### Records ###
(** Two more aggregates, in a module of their own: one with a list of
    plain strings, one with a map of maps of elements. *)
Definition more_module : string := "more_config".
Definition Tagged : cref := Cref more_module "Tagged".
Definition Grouped : cref := Cref more_module "Grouped".
(** And an element that holds another element. *)
Definition Wrapper : cref := Cref more_module "Wrapper".
(** And an aggregate with a list of elements of the base class. *)
Definition Bag : cref := Cref more_module "Bag".

Definition model_bases : list cref := [BaseModel].
Definition container_bases : list cref := BaseContainerCfg :: model_bases.
Definition element_bases : list cref := BaseElementCfg :: container_bases.

Definition required (name : string) (t : ftype) : field := Field name t None.

Definition classes : list (cref * class_def) :=
  [ (BaseModel, ClassDef [] []);
    (BaseContainerCfg, ClassDef model_bases []);
    (BaseElementCfg, ClassDef container_bases []);
    (BaseItem, ClassDef element_bases []);
    (Item1, ClassDef (BaseItem :: element_bases) [required "arg1" TStr]);
    (Item2, ClassDef (Item1 :: BaseItem :: element_bases)
              [required "arg1" TStr; required "arg2" TStr]);
    (ContainerCfg, ClassDef container_bases
              [required "item1" (TModel BaseItem); required "item2" (TModel BaseItem)]);
    (ItemX, ClassDef element_bases [required "arg1" TStr]);
    (ContainerX, ClassDef container_bases [required "item" (TModel BaseItem)]);
    (ContainerList, ClassDef container_bases [required "items" (TList (TModel Item1))]);
    (ContainerDict, ClassDef container_bases [required "items" (TDict (TModel Item1))]);
    (Tagged, ClassDef container_bases [required "tags" (TList TStr)]);
    (Grouped, ClassDef container_bases
              [required "groups" (TDict (TDict (TModel Item1)))]);
    (Wrapper, ClassDef (BaseItem :: element_bases)
              [required "inner" (TModel BaseItem)]);
    (Bag, ClassDef container_bases [required "items" (TList (TModel BaseItem))]) ].

Fixpoint find_class (c : cref) (l : list (cref * class_def)) : class_def :=
  match l with
  | [] => ClassDef [] []
  | (c', d) :: l' => if cref_eqb c c' then d else find_class c l'
  end.
(** The invocations that the records [l], taken in turn, are due from the
    subscription [sid] with callback [c] that remembers [last]: one for every
    record whose entity it remembers nothing of, or a record that differs
    ([Rest.stateChanged]); every record is remembered in its turn. *)
Fixpoint dueOf (sid : string) (c : nat) (last : gmap string HassState)
    (l : list HassState)
    : list (string * nat * string * option HassState * option HassState) :=
  match l with
  | [] => []
  | new :: rest =>
      (if match last !! entity_id new with
          | None => true
          | Some old => Rest.stateChanged old new
          end
       then [(sid, c, entity_id new, Some new, last !! entity_id new)]
       else [])
      ++ dueOf sid c (<[entity_id new := new]> last) rest
  end.

Definition remembered (last : gmap string HassState) (l : list HassState)
    : gmap string HassState :=
  foldl (λ m s, <[entity_id s := s]> m) last l.

(** The invocations a poll tick is due for the records [states], in the order
    of the subscription map, and the subscriptions it leaves. *)
Definition pollDue (subs : JsMap.t string Rest.Subscription)
    (states : list HassState)
    : list (string * nat * string * option HassState * option HassState) :=
  flat_map (λ p, dueOf (Rest.id p.2) (Rest.callback p.2) (Rest.lastStates p.2)
                   (Rest.relevantStates p.2 states)) subs.

Definition polledSubs (subs : JsMap.t string Rest.Subscription)
    (states : list HassState) : JsMap.t string Rest.Subscription :=
  (λ p, (p.1, Rest.set_lastStates
                (remembered (Rest.lastStates p.2)
                   (Rest.relevantStates p.2 states)) p.2)) <$> subs.

(** An inbound change event for the entity [x]. *)
Definition changeEvent (x : string) (o n : option HassState) : Ws.Parsed :=
  {| Ws.m_type := "event"; Ws.m_id := None; Ws.m_message := None;
     Ws.m_success := false; Ws.m_result := None;
     Ws.m_event := Some ("state_changed",
                         {| Ws.ev_entity_id := x; Ws.old_state := o;
                            Ws.new_state := n |}) |}.

(** A connected streaming transport with two subscriptions: [sub-1], whose
    callback (reference 1) throws, watches one entity, and [sub-2] watches
    them all. *)
Definition listening : Ws.State :=
  (Ws.run faulty
     (Ws.ApiConnect :: handshake 0
      ++ [Ws.ApiSubscribe "sub-1" ["sensor.abc_target_1_x"] 1;
          Ws.ApiSubscribe "sub-2" [] 2])
     (Ws.init "token") ()).1.1.

(** The fan-out scenario of the examples: the profile [epl], a device [abc]
    without stored mappings, sockets that are open and whose [send] returns,
    and the textual replacement of the first [${name}] of a template. *)
Definition replaceFirst (template prefix : string) : string :=
  match Stdlib.Strings.String.index 0 "${name}" template with
  | Some i =>
      Stdlib.Strings.String.substring 0 i template +:+ prefix
      +:+ Stdlib.Strings.String.substring (i + 7)
            (String.length template - (i + 7)) template
  | None => template
  end.

Definition eplProfile : LiveWs.Profile :=
  {| LiveWs.entityMap := [("presenceEntity", "binary_sensor.${name}_occupancy")];
     LiveWs.zoneConfigEntities := None;
     LiveWs.capabilities_zones := false;
     LiveWs.entities := None |}.

Definition profiles (profileId : string) : option LiveWs.Profile :=
  if bool_decide (profileId = "epl") then Some eplProfile else None.

Definition unmapped (_ : string) : bool := false.
Definition noEntity (_ _ : string) : option string := None.
Definition noTargets (_ : string) (_ : nat) : option (list (string * string)) :=
  None.
Definition allOpen (_ : nat) : Ws.ReadyState := Ws.OPEN.
Definition sends (_ : nat) (_ : LiveMsg) : Outcome := Returned.
Definition clock (_ : nat) : N := 1700000000000.

Definition abcRequest : LiveWs.SubscribeMsg :=
  {| LiveWs.deviceId := "abc"; LiveWs.profileId := "epl";
     LiveWs.entityNamePrefix := ""; LiveWs.entityMappings := None |}.

(** The sessions after client 1 subscribed for [abc] (and got its initial
    states). *)
Definition abcClients : JsMap.t nat LiveWs.ClientSubscription :=
  (LiveWs.onMessage profiles unmapped noEntity noTargets replaceFirst sends
     [] 1 (LiveWs.Subscribe abcRequest) 1700000000000 (Ok [])).1.

Definition abcSession : LiveWs.ClientSubscription :=
  default {| LiveWs.ws := 0; LiveWs.cs_deviceId := ""; LiveWs.cs_profileId := "";
             LiveWs.entityIds := []; LiveWs.subscriptionId := "" |}
    (JsMap.get 1 abcClients).

(** What the caller of a rejected command does with the rejection: a state
    query passes it on, [activateStateSubscription] logs it. *)
Definition rejectionOf (err : string) (who : Ws.Caller) : Effect :=
  match who with
  | Ws.CallerQuery _ tag => QuerySettled tag (Throw err)
  | Ws.CallerActivate => Log Error Ws.subscribeFailed err
  end.

(** A connected streaming transport with two state queries in flight (ids 1
    and 2). *)
Definition querying : Ws.State :=
  (Ws.run quiet
     (Ws.ApiConnect :: handshake 0
      ++ [Ws.ApiQuery Ws.QAllStates 7;
          Ws.ApiQuery (Ws.QState "sensor.abc_target_1_x") 8])
     (Ws.init "token") ()).1.1.
(** * DXLink candle streamer: merge core, snapshot gate and periodic vwap

    A shallow embedding of
    [demo_async_tkinter_dxlink_streamer_historic_candles.py]: the event flag
    masks, the decoder [candle_to_dataframe], the indicator [vwap], and the
    polling loop of [Window.get_candle_async] with its two locals [df] (the
    series store) and [update_graph] (the snapshot gate).

    Modelling choices.
    - A pandas [DataFrame] is the list of its rows, in iteration order.
    - Python [int] is [Z]; [&] on Python integers is [Z.land].
    - Python [float] and numpy [float64] are IEEE 754 binary64, taken from
      the Standard Library's [SpecFloat] at precision 53 and exponent bound
      1024.  numpy divides by zero without raising (its default error state
      only warns).
    - [print] appends to [stdout]; [canvas.draw()] appends to [drawn].
    - [asyncio.wait_for(..., timeout=2.0)] either delivers a candle or raises
      the [TimeoutError] the loop catches (Python 3.11 or later); the
      outcome is an input of the loop.
    - Plotting, the Tk widgets and the heartbeat task [animation_async] are
      left out; they do not touch [df], [update_graph] or [run], except that
      the Quit button, served from any [self.update()], clears [run]. *)

From Stdlib Require Import ZArith Lia.
From Stdlib Require Import Floats.SpecFloat.
From stdpp Require Import gmap strings list sorting.
(** * NNUE evaluation front end: parameter file protocol and score cache

    A shallow embedding of [src/nnue/evaluate_nnue.cpp] (namespace
    [Eval::NNUE]): the versioned, hash-tagged parameter container
    ([ReadHeader], [WriteHeader], [ReadParameters], [WriteParameters]),
    the loader [load_eval_file] and the cached scoring function
    [ComputeScore] with its two entry points [evaluate] and [compute_eval].

    Conventions of the embedding.
    - A [std::uint32_t] is a [Z] in the range [0, 2^32).
    - A byte is a [Byte.byte]; a stream carries a [list byte].
    - [std::istream] and [std::ostream] are records holding the bytes that
      are still unread (resp. already written) and the [iostate] flags the
      code tests.
    - The two stage objects ([FeatureTransformer], [Network]) are opaque
      here: their headers are not part of this translation unit.  A stage is
      a record of the static members and methods the code calls, acting on
      the object's storage, a block of [sizeof(T)] bytes.
    - Global variables live in a record [World]; functions that touch them
      run in the monad [M], whose failure case stands for dereferencing a
      null [AlignedPtr] (undefined behaviour in the source).
    - Calls that leave this translation unit (stage methods, opening a
      file, console output) are recorded, in order, in the ghost field
      [log] of the world.

    The table [kpp_board_index] and [update_eval], which forwards to the
    feature transformer, take no part in the properties stated here and
    are left out. *)

From Stdlib Require Import String Strings.Byte.
From Stdlib Require Import ZArith List Bool Lia.
Import ListNotations.
Local Open Scope Z_scope.

(** ** Bytes and fixed-width integers *)

Definition byte_to_Z (b : byte) : Z := Z.of_N (Byte.to_N b).

Definition byte_of_Z (z : Z) : byte :=
  match Byte.of_N (Z.to_N (z mod 256)) with
  | Some b => b
  | None => x00
  end.

(** Little-endian value of a byte sequence: first byte least significant. *)
Fixpoint le_decode (bs : list byte) : Z :=
  match bs with
  | [] => 0
  | b :: bs' => byte_to_Z b + 256 * le_decode bs'
  end.

(** The [n] low-order bytes of [v], least significant first. *)
Fixpoint le_encode (n : nat) (v : Z) : list byte :=
  match n with
  | O => []
  | S n' => byte_of_Z v :: le_encode n' (v / 256)
  end.

Definition u32_max : Z := 2 ^ 32.

(** [static_cast<std::uint32_t>] of a non-negative size. *)
Definition to_u32 (z : Z) : Z := z mod u32_max.

(** Byte order of the machine the program runs on.  The source writes
    integers with [stream.write(reinterpret_cast<const char*>(&x), sizeof(x))],
    which emits the object representation of [x]; that representation is
    fixed by the host. *)
Inductive ByteOrder : Type := LittleEndian | BigEndian.

Definition object_representation (host : ByteOrder) (v : Z) : list byte :=
  match host with
  | LittleEndian => le_encode 4 v
  | BigEndian => rev (le_encode 4 v)
  end.

(** ** Input streams *)

(** [rest] is what has not been extracted yet; [eofbit] and [failbit] are
    the [iostate] flags ([badbit] is folded into [failbit]: the code only
    asks [fail()], [operator!] and [operator bool]). *)
Record istream : Type := mk_istream {
  rest : list byte;
  eofbit : bool;
  failbit : bool
}.

Definition istream_of (bs : list byte) : istream := mk_istream bs false false.

Definition good (s : istream) : bool := negb (eofbit s) && negb (failbit s).

(** [stream.read(buf, n)]: an unformatted input function.  On a stream
    that is not [good()] the sentry sets [failbit] and nothing is
    extracted; otherwise [n] bytes are extracted, or all that is left
    together with [eofbit | failbit] when fewer than [n] remain. *)
Definition istream_read (s : istream) (n : nat) : list byte * istream :=
  if good s then
    if (n <=? length (rest s))%nat
    then (firstn n (rest s), mk_istream (skipn n (rest s)) false false)
    else (rest s, mk_istream [] true true)
  else ([], mk_istream (rest s) (eofbit s) true).

(** [stream.peek()]: [None] stands for [traits_type::eof()]. *)
Definition istream_peek (s : istream) : option byte * istream :=
  if good s then
    match rest s with
    | [] => (None, mk_istream [] true false)
    | b :: _ => (Some b, s)
    end
  else (None, mk_istream (rest s) (eofbit s) true).

(** Modelled from the spec: [read_little_endian<std::uint32_t>], declared
    in a header outside this translation unit.  Section 4.1: integers are
    little-endian whatever the host; a read past the end fails and no
    partial value is returned (the value [0] below is never inspected by a
    caller, which tests the stream first). *)
Definition read_little_endian (s : istream) : Z * istream :=
  let '(bs, s') := istream_read s 4 in
  (if failbit s' then 0 else le_decode bs, s').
###
Beginning at the line with "Definition more_module : string" and ending at the line with "Definition element_bases : list", reproduce each line of the data above exactly, and add no other lines.

Definition more_module : string := "more_config".
Definition Tagged : cref := Cref more_module "Tagged".
Definition Grouped : cref := Cref more_module "Grouped".
(** And an element that holds another element. *)
Definition Wrapper : cref := Cref more_module "Wrapper".
(** And an aggregate with a list of elements of the base class. *)
Definition Bag : cref := Cref more_module "Bag".

Definition model_bases : list cref := [BaseModel].
Definition container_bases : list cref := BaseContainerCfg :: model_bases.
Definition element_bases : list cref := BaseElementCfg :: container_bases.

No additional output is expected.